Eur J Hum Genet. 2012 Jun;20(6):709-12. doi: 10.1038/ejhg.2011.274. Epub 2012 Feb 1.
Meta-analysis has proven a useful tool in genetic association studies. Allelic heterogeneity can arise from ethnic background differences across populations being meta-analyzed (for example, in search of common frequency variants through genome-wide association studies), and through the presence of multiple low frequency and rare associated variants in the same functional unit of interest (for example, within a gene or a regulatory region). The latter challenge will be increasingly relevant in whole-genome and whole-exome sequencing studies investigating association with complex traits. Here, we evaluate the performance of different approaches to meta-analysis in the presence of allelic heterogeneity. We simulate allelic heterogeneity scenarios in three populations and examine the performance of current approaches to the analysis of these data. We show that current approaches can detect only a small fraction of common frequency causal variants. We also find that for low-frequency variants with large effects (odds ratios 2-3), single-point tests have high power, but also high false-positive rates. P-value based meta-analysis of summary results from allele-matching locus-wide tests outperforms collapsing approaches. We conclude that current strategies for the combination of genetic association data in the presence of allelic heterogeneity are insufficiently powered.

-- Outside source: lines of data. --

(** ** A persister in memory

    The simplest store that keeps the interface's promises: a map from keys to
    sibling sets, oldest first, which never fails. *)

Definition mem_versions (m : gmap string (list itemptr)) (k : string) : list itemptr := default [] (m !! k).

#[export] Instance mem_persister : Persister (gmap string (list itemptr)) unit unit := {
  p_Put _ m k item := (<[k := Resolve (mem_versions m k) item]> m, None);
  p_GetAll _ m k := Ok (rev (mem_versions m k), match mem_versions m k with [] => false | _ => true end);
  p_Restore _ m k items := (match items with [] => delete k m | _ => <[k := rev items]> m end, None);
  p_Keys m := Ok (elements (dom m));
  p_Error _ := EmptyString
}.

Lemma mem_insert m k k' l : mem_versions (<[k := l]> m) k' = if decide (k = k') then l else mem_versions m k'.
Proof.
  unfold mem_versions. destruct (decide (k = k')) as [->|Hne]; [by rewrite lookup_insert_eq|by rewrite lookup_insert_ne].
Qed.

Lemma mem_delete m k k' : mem_versions (delete k m) k' = if decide (k = k') then [] else mem_versions m k'.
Proof.
  unfold mem_versions. destruct (decide (k = k')) as [->|Hne]; [by rewrite lookup_delete_eq|by rewrite lookup_delete_ne].
Qed.

(** Sibling sets, and no key without versions. *)
Definition mem_ok (m : gmap string (list itemptr)) : Prop :=
  ∀ k, antichain (mem_versions m k) ∧ m !! k ≠ Some [].

Lemma mem_ok_empty : mem_ok ∅.
Proof. intros k. unfold mem_versions. rewrite lookup_empty. split; [constructor|done]. Qed.

Lemma antichain_rev {A} `{Clocked A} (l : list A) : antichain l → antichain (rev l).
Proof.
  intros Ha. induction Ha as [|x l Hx _ IH]; [constructor|]. simpl. apply ForallOrdPairs_snoc. split; [exact IH|].
  rewrite Forall_forall in Hx. apply Forall_forall. intros y. rewrite <-Permutation_rev. intros Hy.
  destruct (Hx y Hy). by split.
Qed.

Lemma covered_rev {A} `{Clocked A} (l : list A) c : covered c (rev l) ↔ covered c l.
Proof. unfold covered. split; intros (w & Hw & Hle); exists w; revert Hw; rewrite <-Permutation_rev; by intros. Qed.

Lemma Resolve_nonempty {A} `{Clocked A} (l : list A) x : Resolve l x ≠ [].
Proof.
  intros E. destruct (proj2 (covered_Resolve (clock x) l x)) as (w & Hw & _); [right; reflexivity|].
  rewrite E in Hw. by apply not_elem_of_nil in Hw.
Qed.

Lemma mem_puts (m : gmap string (list itemptr)) k item :
  mem_ok m →
  let m' := <[k := Resolve (mem_versions m k) item]> m in
  mem_ok m' ∧
  (∀ k', k' ≠ k → deref <$> rev (mem_versions m' k') = deref <$> rev (mem_versions m k')) ∧
  (∀ v, v ∈ deref <$> rev (mem_versions m' k) → v ∈ deref <$> rev (mem_versions m k) ∨ v = deref item) ∧
  (∀ c, covered c (deref <$> rev (mem_versions m' k)) ↔
        covered c (deref <$> rev (mem_versions m k)) ∨ c ⊑c clock item).
Proof.
  intros Ha m'. unfold m'. split_and!.
  - intros k'. rewrite mem_insert. destruct (decide (k = k')) as [->|Hne].
    + rewrite lookup_insert_eq. split; [apply Resolve_antichain, Ha|]. intros [= E]. by apply Resolve_nonempty in E.
    + rewrite lookup_insert_ne by done. apply Ha.
  - intros k' Hne. rewrite mem_insert. by rewrite decide_False.
  - rewrite mem_insert, decide_True by done. intros v (i & -> & Hi)%list_elem_of_fmap. revert Hi.
    rewrite <-Permutation_rev. intros [Hi| ->]%Resolve_elem; [left|by right].
    apply list_elem_of_fmap_2. by rewrite <-Permutation_rev.
  - intros c. rewrite mem_insert, decide_True by done. rewrite !(covered_map deref clock_deref), !covered_rev.
    apply covered_Resolve.
Qed.

Lemma fmap_rev_nil (l : list itemptr) : deref <$> rev l ≠ [] ↔ l ≠ [].
Proof.
  destruct l as [|i l]; [done|]. simpl. rewrite fmap_app. split; [done|]. intros _. by destruct (deref <$> rev l).
Qed.

#[export] Program Instance mem_persister_spec : PersisterSpec (gmap string (list itemptr)) unit unit := {
  p_ok := mem_ok;
  p_accepts _ _ _ := True;
  p_restorable _ _ _ items := antichain items;
  p_versions m k := deref <$> rev (mem_versions m k)
}.
Next Obligation. intros m k Ha. apply (antichain_map deref clock_deref), antichain_rev, Ha. Qed.
Next Obligation.
  intros m a k _. cbn. split; [done|]. rewrite fmap_rev_nil. by destruct (mem_versions m k).
Qed.
Next Obligation. intros io m k item Ha _. cbn -[Resolve]. by apply mem_puts. Qed.
Next Obligation.
  intros io m k items Ha Hi. cbn. destruct items as [|i l].
  - split_and!; [|intros k' Hne; by rewrite mem_delete, decide_False|by rewrite mem_delete, decide_True].
    intros k'. rewrite mem_delete. destruct (decide (k = k')) as [->|Hne]; [rewrite lookup_delete_eq; by split; [constructor|]|].
    rewrite lookup_delete_ne by done. apply Ha.
  - split_and!; [|intros k' Hne; by rewrite mem_insert, decide_False|by rewrite mem_insert, decide_True, rev_involutive].
    intros k'. rewrite mem_insert. destruct (decide (k = k')) as [->|Hne].
    + rewrite lookup_insert_eq. split; [by apply antichain_rev|]. intros [= E]. by apply app_nil in E as [_ ?].
    + rewrite lookup_insert_ne by done. apply Ha.
Qed.
Next Obligation.
  intros m Ha. cbn. split; [apply NoDup_elements|]. intros k. rewrite elem_of_elements, elem_of_dom, fmap_rev_nil.
  unfold mem_versions. destruct (Ha k) as [_ Hn]. destruct (m !! k) as [[|]|]; simpl; [done| |].
  - split; [done|]. intros _. by eexists.
  - split; [by intros [? ?]|done].
Qed.

(** ** The theorems at concrete stores *)

Definition w_store : DataStore (gmap string (list itemptr)) :=
  NewDataStoreWithPersisterAndClockID "node-1" "node-1#7"
    {["k" := [mkPtr 1 (mkItem (VString "x") (mkVC {["node-1#7" := 1%N]}) "node-1" false);
              mkPtr 2 (mkItem (VString "y") (mkVC {["node-2#3" := 4%N]}) "node-2" false)]]}.

Lemma w_store_ok : p_ok (persister w_store).
Proof.
  intros k. unfold mem_versions. cbn -[lookup singletonM]. destruct (decide (k = "k"%string)) as [->|Hne].
  - rewrite lookup_singleton_eq. split; [|done]. cbn. constructor; [|repeat constructor]. apply Forall_singleton.
    split; intros Hle; [specialize (Hle "node-1#7"%string)|specialize (Hle "node-2#3"%string)]; vm_compute in Hle; done.
  - rewrite lookup_singleton_ne by done. split; [constructor|done].
Qed.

荟萃分析已被证明是遗传关联研究中的有用工具。等位基因异质性可能源于被荟萃分析的人群之间的种族背景差异(例如,通过全基因组关联研究寻找常见的频率变异),也可能源于同一功能单元中存在多个低频和罕见的相关变异(例如,在一个基因或调控区域内)。在全基因组和外显子组测序研究中,通过关联复杂性状来调查这些变异的作用,这种挑战将变得越来越重要。在这里,我们评估了在等位基因异质性存在的情况下,不同荟萃分析方法的性能。我们在三个群体中模拟了等位基因异质性的场景,并检查了当前分析这些数据的方法的性能。我们表明,当前的方法只能检测到一小部分常见的频率因果变异。我们还发现,对于具有大效应(比值比 2-3)的低频变异,单点检验具有高功效,但也具有高假阳性率。基于等位基因匹配的全基因组检验汇总结果的 P 值荟萃分析优于合并方法。我们得出的结论是,目前在存在等位基因异质性的情况下结合遗传关联数据的策略的功效不足。